• Task requirements: Please transcribe exactly, and only, the lines of the data below between the line holding "- destruct k" and the line holding "destruct (IH _", inclusive.

──────── Exercise data

(** X1: whatever the event, an invocation keeps every record under the key
    its own [context] and [id] attributes name: if all records of the table
    carry their key before, all do after. *)
Theorem handler_keeps_records_keyed (event : proxy_event) (w : world) :
  records_keyed (table w) ->
  records_keyed (table (snd (handler event w))).
Proof.
  intros Hw.
  destruct (handler_table_cases event w)
    as [->|[(k & Item & Hk & ->)|[(i & status & Hi & ->)| ->]]]; [done| | |].
  - destruct k as [c i']. by apply records_keyed_insert.
  - intros c i' Item' H.
    apply lookup_insert_Some in H as [[[= <- <-] <-]|[_ H]]; [|by eapply Hw].
    destruct (table w !! ("order", i)) as [Item|] eqn:HItem; cbn [DocumentClient.updated].
    + destruct (Hw _ _ _ HItem) as (Hc & Hid & _ & _).
      by rewrite !get_field_set_prop_ne.
    + by cbn.
  - by apply (init_preserves _ (put_records_keyed _)).
Qed.

Lemma handler_keeps_records_keyed_witness :
  records_keyed
    (table (snd (handler (post "ADD_ORDER" (JObj [("id", JStr "x"); ("context", JStr "user")]))
                   fresh_world))).
Proof.
  apply (handler_keeps_records_keyed
           (post "ADD_ORDER" (JObj [("id", JStr "x"); ("context", JStr "user")]))
           fresh_world).
  intros c i Item H. unfold fresh_world in H. cbn [table] in H.
  by rewrite lookup_empty in H.
Defined.
(** What a successful scan has read. *)
Lemma scan_digits_sound bs st st' rest :
  scan_digits bs st = Done (st', rest) ->
  exists ds f,
    bs = ds ++ print_frac f ++ rest /\ digits ds /\ digits (default [] f)
    /\ (s_fraction st = true -> f = None)
    /\ s_digits st' = s_digits st + Z.of_nat (length (ds ++ default [] f))
    /\ match rest with [] => True | b :: _ => b = "e"%char \/ b = "E"%char end.
Proof.
  revert st. induction bs as [| b bs IH]; intros st H; cbn [scan_digits] in H.
  { injection H as <- <-. exists [], None. simpl. repeat split; try done. lia. }
  destruct (is_ascii_digit b) eqn:Hb.
  - assert (Next : exists st1, scan_digits bs st1 = Done (st', rest)
      /\ s_digits st1 = s_digits st + 1 /\ s_fraction st1 = s_fraction st).
    { destruct (_ || _); [destruct (_ >? _); [done |] |]; by eexists. }
    destruct Next as (st1 & H1 & D1 & F1).
    destruct (IH st1 H1) as (ds & f & -> & Hds & Hf & Hff & Hd & Hr).
    exists (b :: ds), f. rewrite F1 in Hff.
    repeat split; auto. rewrite Hd, D1. cbn [app length]. lia.
  - destruct (Ascii.eqb_spec b "."%char) as [-> | Nd]; cbn [andb] in H.
    + destruct (s_fraction st) eqn:F; [done |]. cbn [negb] in H.
      destruct (IH _ H) as (ds & f & -> & Hds & Hf & Hff & Hd & Hr).
      rewrite Hff in * by done.
      exists [], (Some ds). cbn [app print_frac default from_option id] in *.
      rewrite app_nil_r in Hd. cbn [s_digits] in Hd.
      repeat split; try done.
    + destruct (Ascii.eqb_spec b "e"%char) as [-> | Ne];
        [| destruct (Ascii.eqb_spec b "E"%char) as [-> | NE]; [| done]];
        cbn [orb] in H; injection H as <- <-; exists [], None; simpl;
        repeat split; try done; try lia; auto.
Qed.

Lemma scan_exponent_sound ds v x : scan_exponent ds v = Done x -> digits ds.
Proof.
  revert v. induction ds as [| b ds IH]; intros v H; [constructor |].
  cbn [scan_exponent] in H. destruct (is_ascii_digit b) eqn:Hb; [| done].
  constructor; [done |]. by eapply IH.
Qed.

(** The loops return, with no other error. *)
Lemma scan_digits_outcome bs st :
  (exists r, scan_digits bs st = Done r)
  \/ scan_digits bs st = Fail Malformed \/ scan_digits bs st = Fail TooManyDigits.
Proof.
  revert st. induction bs as [| b bs IH]; intros st; cbn [scan_digits]; [eauto |].
  repeat case_match; eauto.
Qed.
Lemma lex_identifier_sim p l f b r :
  srel l f -> Flat.rest f = b :: r -> identifier_start b = true ->
  orel' (fun t l' f' => token_read f p t l' f' /\ tok_mode t = Expression
                        /\ tok t <> Eof /\ tok_source (tok t) <> [])
    (lex_identifier p l) (lex_identifier p f).
Proof.
  intros R E Hb. unfold lex_identifier. eapply orel_bind.
  - apply (orel_loop _ (fun text l' f' => reading f text l' f' /\ (text = [] -> f' = f))
      (fun text l' f' => reading f text l' f' /\ text <> [])).
    + by apply srel_fuel.
    + split; [by apply reading_init | done].
    + clear R l. intros text l2 f2 [Rd Ne]. destruct (Rd) as (R2 & M2 & E2 & A2).
      eapply orel_bind; [by apply peek_byte_sim |]. intros c l3 f3 (R3 & -> & Hc).
      destruct c as [c |].
      2: { apply orel_ret. split; [by split_and! |]. intros ->. rewrite (Ne eq_refl), E in Hc. done. }
      apply head_some in Hc as [r' Hc].
      destruct (Ascii.eqb_spec c backslash) as [-> | Nb].
      { eapply orel_bind; [eapply (lex_escape_sim f); [by split_and! | exact Hc] |].
        intros t l4 f4 (Rd4 & L4 & M4). apply orel_ret.
        split; [split; [done |] | by apply moved_fuel].
        intros ->. destruct Rd4 as (_ & _ & E4 & _). cbn in E4.
        rewrite <- E4, E2, length_app in L4. lia. }
      destruct (negb _ && negb _) eqn:C.
      { apply orel_ret. split; [by split_and! |]. intros ->. rewrite (Ne eq_refl), E in Hc.
        injection Hc as <- _. by rewrite identifier_start_continues in C. }
      assert (Ac : is_ascii c = true).
      { apply andb_false_iff in C as [C | C]; apply negb_false_iff in C.
        - by apply identifier_char_ascii.
        - apply Ascii.eqb_eq in C. by subst. }
      eapply orel_weaken; [| eapply (push_byte_sim f text l3 f2); eauto; by split_and!].
      intros x l4 f4 (t & -> & Rd4 & -> & L4 & M4). split; [split; [done |] | by apply moved_fuel].
      intros Ht. by destruct text.
  - clear R l. intros text l2 f2 [Rd Ne]. destruct (Rd) as (R2 & _).
    eapply orel_bind; [by apply peek_byte_sim |]. intros c l3 f3 (R3 & -> & _).
    eapply (orel_bind _ (fun text l' f' => reading f text l' f' /\ text <> [])).
    + assert (Rd3 : reading f text l3 f2) by (destruct Rd as (? & ? & ? & ?); by split_and!).
      destruct (decide _); [| by apply orel_ret].
      apply (orel_loop _ (fun text l' f' => reading f text l' f' /\ text <> [])).
      * by apply srel_fuel.
      * done.
      * clear. intros text l f2 [Rd Ne]. destruct (Rd) as (R2 & M2 & E2 & A2).
        eapply orel_bind; [by apply peek_byte_sim |]. intros c l3 f3 (R3 & -> & Hc).
        destruct c as [c |]; [| apply orel_ret; split; [by split_and! | done]].
        apply head_some in Hc as [r' Hc].
        eapply orel_bind; [by apply gets_pos_sim |]. intros here l4 f4 (R4 & -> & ->).
        eapply orel_bind; [by apply check_ascii_sim |]. intros _ l5 f5 (R5 & -> & Ac).
        destruct (_ || _); [apply orel_ret; split; [by split_and! | done] |].
        eapply orel_bind; [by eapply bump_known |]. intros b l6 f6 (R6 & _ & E6 & M6).
        eapply orel_bind; [by apply push_limited_sim |]. intros t l7 f7 (R7 & -> & ->).
        assert (Rd7 : reading f (text ++ [c]) l7 f6)
          by (apply (reading_step f text l5 f2); auto; [by split_and! | by rewrite Hc, E6]).
        assert (text ++ [c] <> []) by (by destruct text).
        destruct (Ascii.eqb c _); apply orel_ret; split_and!; try done.
        apply moved_fuel; [done |]. rewrite Hc, E6. simpl. lia.
    + clear. intros text l2 f2 [(R2 & M2 & E2 & A2) Ne].
      eapply orel_bind; [by apply from_utf8_sim |]. intros s l3 f3 (R3 & -> & ->).
      apply orel_ret. cbn. rewrite unstr_str. split_and!; auto. split_and!; auto.
      cbn. by rewrite unstr_str.
Qed.

(** Operators: the bytes that were compared are the bytes of the operator. *)
Lemma bumps_sim bs r l f :
  srel l f -> Flat.rest f = bs ++ r ->
  orel' (fun _ l' f' => srel l' f' /\ Flat.rest f' = r /\ moved f f')
    (repeat_m (length bs) (fun _ => bump) l) (repeat_m (length bs) (fun _ => bump) f).
Proof.
  intros R. revert r. induction bs as [| b bs IH] using rev_ind; intros r E.
  - apply orel_ret. split_and!; auto using moved_refl.
  - rewrite length_app, Nat.add_1_r. cbn [repeat_m]. rewrite <- app_assoc in E.
    eapply orel_bind; [apply (IH _ E) |]. intros xs l1 f1 (R1 & E1 & M1).
    eapply orel_bind; [by eapply bump_known |]. intros c l2 f2 (R2 & _ & E2 & M2).
    apply orel_ret. split_and!; eauto using moved_trans.
Qed.

Lemma match_operator_bytes b r op :
  match_operator b (head r) = Some op ->
  exists r', b :: r = unstr op ++ r' /\ (length (unstr op) = 1 \/ length (unstr op) = 2)%nat.
Proof.
  intros H. apply List.find_some in H as [_ H].
  destruct (unstr op) as [| x [| y [| z u]]]; try done.
  - apply Ascii.eqb_eq in H as ->. exists r. auto.
  - apply andb_true_iff in H as [H1 H2]. apply Ascii.eqb_eq in H1 as ->.
    apply bool_decide_eq_true in H2. apply head_some in H2 as [r' ->]. exists r'. auto.
Qed.

Definition expression_token (f : Flat.Lexer) (p : SdfPos) (t : Token)
  (l' : Stream.Lexer) (f' : Flat.Lexer) : Prop :=
  token_read f p t l' f' /\ tok_mode t = Expression /\ tok t <> Eof /\ tok_source (tok t) <> [].

Lemma single_token_spec b t : single_token b = Some t -> tok_source t = [b] /\ t <> Eof.
Proof.
  unfold single_token. intros H.
  repeat (case_match; [apply Ascii.eqb_eq in H0 as ->; injection H as <-; done |]; clear H0).
  done.
Qed.

Lemma lex_operator_sim p op r l f :
  srel l f -> Flat.rest f = unstr op ++ r -> (length (unstr op) = 1 \/ length (unstr op) = 2)%nat ->
  let run {S} `{ByteSource S} : M SdfError S Token :=
    repeat_m (length (unstr op)) (fun _ => bump) ;;;
    let* op :=
      if String.eqb op "==" then
        let* b := peek_byte in
        ret (if decide (b = Some "="%char) then "===" else op)%string
      else if String.eqb op "!=" then
        let* b := peek_byte in
        ret (if decide (b = Some "="%char) then "!==" else op)%string
      else ret op in
    (if Nat.eqb (length (unstr op)) 3 then bump ;;; ret tt else ret tt) ;;;
    ret (mkToken (Op op) p Expression) in
  orel' (expression_token f p) (run l) (run f).
Proof.
  intros R E L run. unfold run. eapply orel_bind; [by eapply bumps_sim |].
  intros _ l1 f1 (R1 & E1 & M1).
  eapply (orel_bind _ (fun o l' f' => srel l' f' /\ f' = f1 /\
     ((length (unstr o) <> 3%nat /\ o = op) \/
      (length (unstr o) = 3%nat /\ unstr o = unstr op ++ ["="%char] /\ exists r', r = "="%char :: r')))).
  - assert (K : forall eq3 : string, unstr eq3 = unstr op ++ ["="%char] -> length (unstr eq3) = 3%nat ->
      orel' (fun o l' f' => srel l' f' /\ f' = f1 /\
        ((length (unstr o) <> 3%nat /\ o = op) \/
         (length (unstr o) = 3%nat /\ unstr o = unstr op ++ ["="%char] /\ exists r', r = "="%char :: r')))
        ((let* b := peek_byte in ret (if decide (b = Some "="%char) then eq3 else op)) l1)
        ((let* b := peek_byte in ret (if decide (b = Some "="%char) then eq3 else op)) f1)).
    { intros eq3 U3 L3. eapply orel_bind; [by apply peek_byte_sim |]. intros b l2 f2 (R2 & -> & Hb).
      apply orel_ret. split_and!; auto. destruct (decide _) as [-> | _]; [right | left; split; [lia | done]].
      rewrite E1 in Hb. apply head_some in Hb. eauto. }
    destruct (String.eqb_spec op "==") as [-> | _]; [by apply K |].
    destruct (String.eqb_spec op "!=") as [-> | _]; [by apply K |].
    apply orel_ret. split_and!; auto. left. split; [lia | done].
  - intros o l2 f2 (R2 & -> & Ho).
    eapply (orel_bind _ (fun _ l' f' => srel l' f' /\ moved f f'
       /\ Flat.rest f = unstr o ++ Flat.rest f')).
    + destruct Ho as [[N ->] | (N & U & r' & ->)].
      * apply Nat.eqb_neq in N. rewrite N. apply orel_ret. by rewrite E1.
      * rewrite N. cbn [Nat.eqb]. eapply orel_bind; [by eapply bump_known |].
        intros c l3 f3 (R3 & _ & E3 & M3). apply orel_ret. rewrite E3.
        split_and!; eauto using moved_trans. by rewrite U, <- app_assoc.
    + intros _ l3 f3 (R3 & M3 & E3). apply orel_ret. split_and!; try done. cbn.
      destruct Ho as [[_ ->] | (N & _)]; intros Z; [rewrite Z in L | rewrite Z in N]; simpl in *; lia.
Qed.

Lemma lex_expression_sim p l f b r :
  srel l f -> Flat.rest f = b :: r ->
  orel' (expression_token f p) (lex_expression p b l) (lex_expression p b f).
Proof.
  intros R E. unfold lex_expression. destruct (single_token b) as [t |] eqn:T.
  { apply single_token_spec in T as [T Ne].
    eapply orel_bind; [by eapply bump_known |]. intros c l1 f1 (R1 & _ & E1 & M1).
    apply orel_ret. unfold expression_token, token_read. cbn. rewrite T, E, E1. by split_and!. }
  fold (identifier_start b). destruct (identifier_start b) eqn:I; [by eapply lex_identifier_sim |].
  destruct (_ || _) eqn:C.
  { eapply lex_constant_sim; [done .. |]. apply orb_true_iff in C as [C | C]; [by left | right].
    by apply Ascii.eqb_eq in C. }
  eapply orel_bind; [by apply peek_second_sim |]. intros s l1 f1 (R1 & -> & ->).
  rewrite E. cbn [tail]. destruct (match_operator b (head r)) as [op |] eqn:O; [| apply orel_fail].
  apply match_operator_bytes in O as (r' & O & L). eapply lex_operator_sim; [done | | done].
  by rewrite E, O.
Qed.

(** ** Trivia *)

(** Skipping trivia of the reference lexer from a given mode. *)
Definition triv (m : Flat.tmode) (f : Flat.Lexer) : outcome SdfError (unit * Flat.Lexer) :=
  match Flat.trivia (Flat.fl_failure f) m (Flat.rest f) (Flat.fl_pos f) with
  | Done (r, p) => Done (tt, Flat.move f r p)
  | Fail e => Fail e
  | Panic w => Panic w
  | NoFuel => NoFuel
  end.

(** Where no more trivia starts. *)
Definition settled (r : bytes) : Prop :=
  match r with
  | [] => True
  | b :: r' => is_space b = false
      /\ (b = "/"%char -> head r' <> Some "/"%char /\ head r' <> Some "*"%char)
  end.
(* ===== verification/Parser.v ===== *)
(** * The streaming SDF parser (src/sim/sdf/parser.rs)

    [SdfReader::new] reads the header and [next_cell] one CELL entry at a
    time. Every function of the reader is a definition here, with its
    messages; a Rust index or [expect] that could panic is a [panic] of the
    model. The parser is written over the [Lexing] interface, as the sources
    write it over [R: BufRead]. *)

From Stdlib Require Import ZArith Lia Ascii String.
From stdpp Require Import base list strings.
From S2P Require Import Prelude Common Number Lexer Expr Syntax.
Open Scope Z_scope.
Open Scope list_scope.

(** The header entries after SDFVERSION, in the order the grammar requires. *)
Definition HEADER_ORDER : list string :=
  ["DESIGN"; "DATE"; "VENDOR"; "PROGRAM"; "VERSION"; "DIVIDER"; "VOLTAGE"; "PROCESS"; "TEMPERATURE";
   "TIMESCALE"]%string.

Inductive Sign : Type := Any | NonNegative.

#[export] Instance Sign_eq_dec : EqDecision Sign.
Proof. solve_decision. Defined.

Record Forms : Type := mkForms { single : bool; triple : bool; warned : bool }.

Record SdfReader (L : Type) : Type := mkReader {
  lexer : L;
  rd_limits : SdfLimits;
  header : SdfHeader;
  cell_open : option SdfPos;
  finished : bool;
  forms : Forms;
  warnings : list SdfWarning
}.
Arguments mkReader {L} _ _ _ _ _ _ _.
Arguments lexer {L} _.
Arguments rd_limits {L} _.
Arguments header {L} _.
Arguments cell_open {L} _.
Arguments finished {L} _.
Arguments forms {L} _.
Arguments warnings {L} _.

Definition keyword_is (word keyword : string) : bool := eq_ignore_ascii_case word keyword.

Definition default_header : SdfHeader :=
  mkHeader V3_0 "" None None None None None "."%char None None None default_timescale.

(** Put a condition on a parsed IOPATH and give it the position of its COND
    or CONDELSE. *)
Definition with_condition (def : SdfDelDef) (condition : SdfPathCondition) (pos : SdfPos) : SdfDelDef :=
  match def with
  | IoPath _ _ input output retain delays => IoPath pos condition input output retain delays
  | other => other
  end.

(** [part] with every unescaped [character] escaped. *)
Fixpoint escape_unescaped (part : bytes) (character : ascii) : bytes :=
  match part with
  | [] => []
  | b :: part' =>
      if Ascii.eqb b backslash then
        match part' with
        | [] => [backslash]
        | next :: part'' => backslash :: next :: escape_unescaped part'' character
        end
      else (if Ascii.eqb b character then [backslash; b] else [b]) ++ escape_unescaped part' character
  end.

(** [text.find(pattern)]. *)
Fixpoint prefix_of (pattern text : bytes) : bool :=
  match pattern, text with
  | [], _ => true
  | p :: ps, t :: ts => Ascii.eqb p t && prefix_of ps ts
  | _, [] => false
  end.
Fixpoint find_bytes (pattern text : bytes) (at_ : nat) : option nat :=
  if prefix_of pattern text then Some at_
  else match text with
       | [] => None
       | _ :: ts => find_bytes pattern ts (Datatypes.S at_)
       end.

Definition KNOWN : list string := ["1.0"; "2.0"; "2.1"; "3.0"; "4.0"]%string.

(** The known version found first ([min] of the positions, which differ). *)
Definition first_version (text : string) : option (nat * string) :=
  fold_left (fun best version =>
    match find_bytes (unstr version) (unstr text) 0 with
    | None => best
    | Some p =>
        match best with
        | Some (q, _) => if Nat.ltb p q then Some (p, version) else best
        | None => Some (p, version)
        end
    end) KNOWN None.

Definition detect_version (text : string) : SdfVersion * option string :=
  let fallback (v : SdfVersion) (reason : string) :=
    (v, Some (cat [reason; "; the file is read with the OVI SDF "; fmt_version v; " grammar"]%string)) in
  match first_version text with
  | Some (_, version) =>
      if String.eqb version "2.1" then (V2_1, None)
      else if String.eqb version "3.0" then (V3_0, None)
      else
        fallback (if String.eqb version "1.0" || String.eqb version "2.0" then V2_1 else V3_0)
          (cat ["SDF version "; version; " has no grammar in llg"]%string)
  | None =>
      fallback V3_0
        (cat ["the SDFVERSION string "; quoted text;
              " names no SDF version (1.0, 2.0, 2.1, 3.0 or 4.0)"]%string)
  end.

(** The parts of a word between unescaped dividers, and whether another
    unescaped divider character occurs. *)
Fixpoint split_path (divider other : ascii) (bs current : bytes) : list bytes * bool :=
  match bs with
  | [] => ([current], false)
  | b :: bs' =>
      if Ascii.eqb b backslash then
        match bs' with
        | [] => ([current ++ [b]], false)
        | escaped :: bs'' => split_path divider other bs'' (current ++ [b; escaped])
        end
      else if Ascii.eqb b divider then
        let '(parts, found) := split_path divider other bs' [] in
        (current :: parts, found)
      else
        let '(parts, found) := split_path divider other bs' (current ++ [b]) in
        (parts, found || Ascii.eqb b other)
  end.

────────────────

• Response area:
  - destruct k as [c i']. by apply records_keyed_insert.
  - intros c i' Item' H.
    apply lookup_insert_Some in H as [[[= <- <-] <-]|[_ H]]; [|by eapply Hw].
    destruct (table w !! ("order", i)) as [Item|] eqn:HItem; cbn [DocumentClient.updated].
    + destruct (Hw _ _ _ HItem) as (Hc & Hid & _ & _).
      by rewrite !get_field_set_prop_ne.
    + by cbn.
  - by apply (init_preserves _ (put_records_keyed _)).
Qed.

Lemma handler_keeps_records_keyed_witness :
  records_keyed
    (table (snd (handler (post "ADD_ORDER" (JObj [("id", JStr "x"); ("context", JStr "user")]))
                   fresh_world))).
Proof.
  apply (handler_keeps_records_keyed
           (post "ADD_ORDER" (JObj [("id", JStr "x"); ("context", JStr "user")]))
           fresh_world).
  intros c i Item H. unfold fresh_world in H. cbn [table] in H.
  by rewrite lookup_empty in H.
Defined.
(** What a successful scan has read. *)
Lemma scan_digits_sound bs st st' rest :
  scan_digits bs st = Done (st', rest) ->
  exists ds f,
    bs = ds ++ print_frac f ++ rest /\ digits ds /\ digits (default [] f)
    /\ (s_fraction st = true -> f = None)
    /\ s_digits st' = s_digits st + Z.of_nat (length (ds ++ default [] f))
    /\ match rest with [] => True | b :: _ => b = "e"%char \/ b = "E"%char end.
Proof.
  revert st. induction bs as [| b bs IH]; intros st H; cbn [scan_digits] in H.
  { injection H as <- <-. exists [], None. simpl. repeat split; try done. lia. }
  destruct (is_ascii_digit b) eqn:Hb.
  - assert (Next : exists st1, scan_digits bs st1 = Done (st', rest)
      /\ s_digits st1 = s_digits st + 1 /\ s_fraction st1 = s_fraction st).
    { destruct (_ || _); [destruct (_ >? _); [done |] |]; by eexists. }
    destruct Next as (st1 & H1 & D1 & F1).
    destruct (IH st1 H1) as (ds & f & -> & Hds & Hf & Hff & Hd & Hr).
    exists (b :: ds), f. rewrite F1 in Hff.
    repeat split; auto. rewrite Hd, D1. cbn [app length]. lia.
  - destruct (Ascii.eqb_spec b "."%char) as [-> | Nd]; cbn [andb] in H.
    + destruct (s_fraction st) eqn:F; [done |]. cbn [negb] in H.
      destruct (IH _ H) as (ds & f & -> & Hds & Hf & Hff & Hd & Hr).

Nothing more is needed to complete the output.